2013年にミネアポリスで開催された CAS の annual meeting に出席したとき,breakout session のなかで CAS の運営側とメンバーであるアクチュアリーたちとのあいだで試験制度に関するディスカッションが行なわれていたのがとても印象的でした。たぶん日本にはない光景なのだろうなぁと。
で,最近自宅に届いた CAS のニュースレターである「actuarial reveiw」最新号(Jan-Feb 2016)によると,CAS の president も直近の annual meeting でアクチュアリーたちから CAS と SOA との関係にまつわる質問をいろいろと受けたようで,それらに対する考え方を披露していました。
- 「連合軍」設立のオファーを CAS が断り,そして SOA が自ら GI track を立ち上げて以降,CAS と SOA との関係性は向上している。明らかに敵対関係にあったものが,現在は緊張緩和(détente)と呼べる状態になっている。その理由の一部には,単に時間が経ったことと,リーダー層の交代が挙げられる。
- 現 President が「President-Elect(次期会長)」の座についたとき,SOAのカウンターパートである Craig Reynolds に連絡をとり,一対一のインフォーマルな対話の場を設定した。それがとても生産的だったので,現在では月イチで定期的に開催している。

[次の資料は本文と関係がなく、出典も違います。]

(** The registry after [store] when the settings key opens with write
    access. *)
Lemma store_writable r s :
  REG_KEY_NAME ∉ no_access r -> REG_KEY_NAME ∉ read_only r ->
  store s r =
    mk_registry
      (<[REG_KEY_NAME :=
           mk_key (<[REG_VALUE_NAME := u32_to_ne_bytes (bool_as_u32 (discard_flag_cell s))]>
                     (values (default (mk_key ∅) (subkeys r !! REG_KEY_NAME))))]> (subkeys r))
      (no_access r) (read_only r).
Proof.
  intros Hacc Hro. unfold store, RegCreateKeyW.
  rewrite (bool_decide_eq_false_2 _ Hacc).
  destruct (subkeys r !! REG_KEY_NAME) eqn:Hk; unfold RegSetKeyValueW.
  - rewrite (bool_decide_eq_false_2 _ Hro). cbn [negb hkey_writable hkey_name].
    rewrite Hk. reflexivity.
  - cbn [hkey_writable hkey_name subkeys no_access read_only].
    rewrite lookup_insert_eq, insert_insert_eq. reflexivity.
Qed.

(** [store] either changes nothing, or writes the value into a key it could
    open. *)
Lemma store_cases r s :
  store s r = r \/
  ((REG_KEY_NAME ∉ no_access r) /\
   store s r =
    mk_registry
      (<[REG_KEY_NAME :=
           mk_key (<[REG_VALUE_NAME := u32_to_ne_bytes (bool_as_u32 (discard_flag_cell s))]>
                     (values (default (mk_key ∅) (subkeys r !! REG_KEY_NAME))))]> (subkeys r))
      (no_access r) (read_only r)).
Proof.
  case (decide (REG_KEY_NAME ∈ no_access r)) as [Hacc|Hacc].
  { left. unfold store, RegCreateKeyW. rewrite (bool_decide_eq_true_2 _ Hacc). reflexivity. }
  case (decide (REG_KEY_NAME ∈ read_only r)) as [Hro|Hro].
  2:{ right. split; [exact Hacc|]. apply store_writable; assumption. }
  destruct (subkeys r !! REG_KEY_NAME) eqn:Hk.
  - left. unfold store, RegCreateKeyW. rewrite (bool_decide_eq_false_2 _ Hacc), Hk.
    unfold RegSetKeyValueW. rewrite (bool_decide_eq_true_2 _ Hro). reflexivity.
  - right. split; [exact Hacc|]. unfold store, RegCreateKeyW.
    rewrite (bool_decide_eq_false_2 _ Hacc), Hk. unfold RegSetKeyValueW.
    cbn [hkey_writable hkey_name subkeys no_access read_only].
    rewrite lookup_insert_eq, insert_insert_eq. reflexivity.
Qed.

Lemma store_keeps_access r s :
  no_access (store s r) = no_access r /\ read_only (store s r) = read_only r.
Proof. destruct (store_cases r s) as [->|[_ ->]]; split; reflexivity. Qed.

Lemma store_load_roundtrip r s :
  REG_KEY_NAME ∉ no_access r -> REG_KEY_NAME ∉ read_only r ->
  discard_flag (load (store s r)) = discard_flag_cell s.
Proof.
  intros Hacc Hro. rewrite (store_writable r s Hacc Hro).
  unfold load, RegOpenKeyW, RegQueryValueExW. cbn [no_access subkeys].
  rewrite (bool_decide_eq_false_2 _ Hacc), lookup_insert_eq. cbn [values].
  rewrite lookup_insert_eq. destruct s as [[|]]; reflexivity.
Qed.

(** A key that exists but opens without write access is left as it was. *)
Lemma store_read_only r s :
  REG_KEY_NAME ∈ read_only r -> is_Some (subkeys r !! REG_KEY_NAME) -> store s r = r.
Proof.
  intros Hro [k Hk]. unfold store, RegCreateKeyW.
  case_bool_decide; [reflexivity|]. rewrite Hk.
  unfold RegSetKeyValueW. rewrite (bool_decide_eq_true_2 _ Hro). reflexivity.
Qed.

Lemma u32_from_ne_bytes_zero d :
  u32_from_ne_bytes d = 0 <-> Forall (fun b => b = Byte.x00) d.
Proof.
  induction d as [|b d IH]; cbn [u32_from_ne_bytes fold_right].
  - split; [constructor|reflexivity].
  - fold (u32_from_ne_bytes d). split.
    + intros H. constructor; [|apply IH; lia].
      assert (Hb : Byte.to_N b = 0) by lia.
      pose proof (Byte.of_to_N b) as Hob. rewrite Hb in Hob. cbn in Hob.
      injection Hob as <-. reflexivity.
    + intros H. inversion H as [|? ? Hb Hd]; subst.
      apply IH in Hd. rewrite Hd. reflexivity.
Qed.

Lemma u32_from_ne_bytes_zeros d n :
  u32_from_ne_bytes (d ++ repeat Byte.x00 n) = u32_from_ne_bytes d.
Proof.
  unfold u32_from_ne_bytes.
  induction d as [|b d IH]; cbn [app fold_right].
  - induction n as [|n IHn]; cbn [repeat fold_right]; [reflexivity|].
    rewrite IHn. reflexivity.
  - rewrite IH. reflexivity.
Qed.

Lemma fill_buffer_zeros d :
  (length d <= 4)%nat -> fill_buffer d = d ++ repeat Byte.x00 (4 - length d).
Proof.
  intros H. unfold fill_buffer. f_equal.
  destruct d as [|? [|? [|? [|? [|]]]]]; cbn in *; try reflexivity; lia.
Qed.

(** The flag [AppSettings::load] reads from a stored value [d]. *)
Lemma load_of_value r k d :
  RegOpenKeyW r REG_KEY_NAME = WinOk k ->
  values k !! REG_VALUE_NAME = Some d ->
  discard_flag (load r) =
    bool_decide (length d <= 4)%nat && existsb (fun b => negb (Byte.eqb b Byte.x00)) d.
Proof.
  intros Ho Hv. unfold discard_flag, load. rewrite Ho. cbn [discard_flag_cell].
  unfold RegQueryValueExW. rewrite Hv.
  case_bool_decide as Hlen; cbn [andb]; [|reflexivity].
  rewrite fill_buffer_zeros, u32_from_ne_bytes_zeros by exact Hlen.
  destruct (N.eqb (u32_from_ne_bytes d) 0) eqn:Hz; cbn [negb].
  - apply N.eqb_eq, u32_from_ne_bytes_zero in Hz.
    symmetry. apply not_true_iff_false. intros Hex.
    apply existsb_exists in Hex as (b & Hb & Hnz).
    rewrite List.Forall_forall in Hz. rewrite (Hz b Hb) in Hnz. discriminate.
  - symmetry. apply existsb_exists.
    apply N.eqb_neq in Hz. rewrite u32_from_ne_bytes_zero, List.Forall_forall in Hz.
    destruct (existsb (fun b => negb (Byte.eqb b Byte.x00)) d) eqn:Hex.
    + apply existsb_exists in Hex. exact Hex.
    + exfalso. apply Hz. intros b Hb.
      destruct (Byte.eqb b Byte.x00) eqn:Hbe; [exact (Byte.byte_dec_bl _ _ Hbe)|].
      assert (Hin : existsb (fun b => negb (Byte.eqb b Byte.x00)) d = true)
        by (apply existsb_exists; exists b; rewrite Hbe; split; [exact Hb|reflexivity]).
      congruence.
Qed.


End SettingsProps.

Section MainWinProps.
Import Settings SettingsWrite MainWin.

Lemma new_flag_false r : new_flag r = false.
Proof.
  unfold new_flag, load_discard_flag.
  destruct (RegOpenKeyW r REG_KEY_NAME); reflexivity.
Qed.

Lemma menu_check_app id m1 m2 :
  menu_check id (m1 ++ m2) =
    match menu_check id m1 with Some b => Some b | None => menu_check id m2 end.
Proof.
  induction m1 as [|it m1 IH]; [reflexivity|]. cbn.
  destruct (N.eqb (item_id it) id); [reflexivity|exact IH].
Qed.

Lemma menu_check_update id flag menu b :
  menu_check id menu = Some b ->
  menu_check id (check_menu_item id flag menu) = Some flag.
Proof.
  induction menu as [|it menu IH]; cbn; [discriminate|].
  destruct (N.eqb (item_id it) id) eqn:He; cbn.
  - rewrite He. reflexivity.
  - rewrite He. exact IH.
Qed.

- SOA のことは「外部の脅威」ではなく「競合」として見ている。「彼らは悪い人間ではなく,ただわれわれとは違う物の見方をしている」。競い合うことは悪いことではない。事実,そのおかげで,CAS はさまざま方面で進歩を遂げてきた。
- SOA を競合として認識することはまた,彼らの行なっていることに注意を払いすぎないことを意味する。もちろん彼らの活動をモニターするが,CAS としてはただ自らの行なっていることの質を高めるのみである。「Appleが企業として成功したのは,Microsoftが行なっていること日々観察したからではない」
- CAS は損保分野において,マーケットシェアの観点から支配的な位置にあり,また強いブランド力を持っている。それゆえ,SOA がその位置に取って代わることはない。

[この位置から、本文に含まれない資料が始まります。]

(** * Hanzo IAM browser SDK: PKCE helpers and browser OAuth2 flows

    A shallow embedding of [pkce.ts] (random strings, base64url, the PKCE
    pair) and of [browser.ts] (class [BrowserIamSdk]: discovery cache,
    callback handling, refresh, silent sign-in, token storage), followed by
    the properties the specification states about them.

    Conventions.
    - A JavaScript string is a [string]; [null]/[undefined] is [None].
    - A [Uint8Array] is a [list byte].
    - [Storage] is a finite map from keys to strings.
    - [Date.now()] is an integer number of milliseconds ([Z]); the range of
      ECMAScript time values (8.64e15 ms) lies inside the exactly
      representable integers, so no rounding is involved.
    - An [async] method is a computation over the world that either returns
      (the promise fulfils) or throws (the promise rejects). *)

From Stdlib Require Import ZArith NArith Lia List Ascii String.
From Stdlib.Strings Require Import Byte.
From Stdlib Require Import DecimalString DecimalZ.
From stdpp Require Import base option strings list_numbers gmap.

Local Open Scope string_scope.
Local Open Scope list_scope.

(* ===================================================================== *)
(** ** Platform strings *)
(* ===================================================================== *)

Module JsString.

(** Truthiness of [string | null]: [null] and the empty string are falsy. *)
Definition truthy (v : option string) : bool :=
  match v with
  | Some s => negb (String.eqb s "")
  | None => false
  end.

(** [String(v)] for [string | undefined]. *)
Definition of_value (v : option string) : string :=
  match v with
  | Some s => s
  | None => "undefined"
  end.

(** [s.replace(/c+$/, "")] on a list of characters: the trailing run of
    [c] is removed. *)
Fixpoint strip_trailing (c : ascii) (s : list ascii) : list ascii :=
  match s with
  | [] => []
  | x :: r =>
      match strip_trailing c r with
      | [] => if Ascii.eqb x c then [] else [x]
      | r' => x :: r'
      end
  end.

(** [s.replace(/a/g, b)] for single characters. *)
Definition replace_all (a b : ascii) (s : list ascii) : list ascii :=
  List.map (fun x => if Ascii.eqb x a then b else x) s.

(** [s.padStart(n, c)] for a single pad character. *)
Definition padStart (n : nat) (c : ascii) (s : list ascii) : list ascii :=
  List.repeat c (n - List.length s) ++ s.

(** [s.slice(0, n)]. *)
Definition slice0 (n : nat) (s : list ascii) : list ascii := firstn n s.

(** [String(n)] for an integer time value: decimal digits, a leading
    minus sign for negatives. *)
Definition of_int (n : Z) : string := NilZero.string_of_int (Z.to_int n).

- なぜ SOA と合併しないのか? 組織というものはある程度歴史の産物であり,時間を経ていまのかたちがつくられてきた。だからといって,今の状態がベストであるという保証はない。現時点では,CAS は SOA と合併するべきではないと思うし,それがベストな選択だとは思わない。もちろん,状況が変わる可能性はあるし,そうなれば考えを改めることもあるだろうが。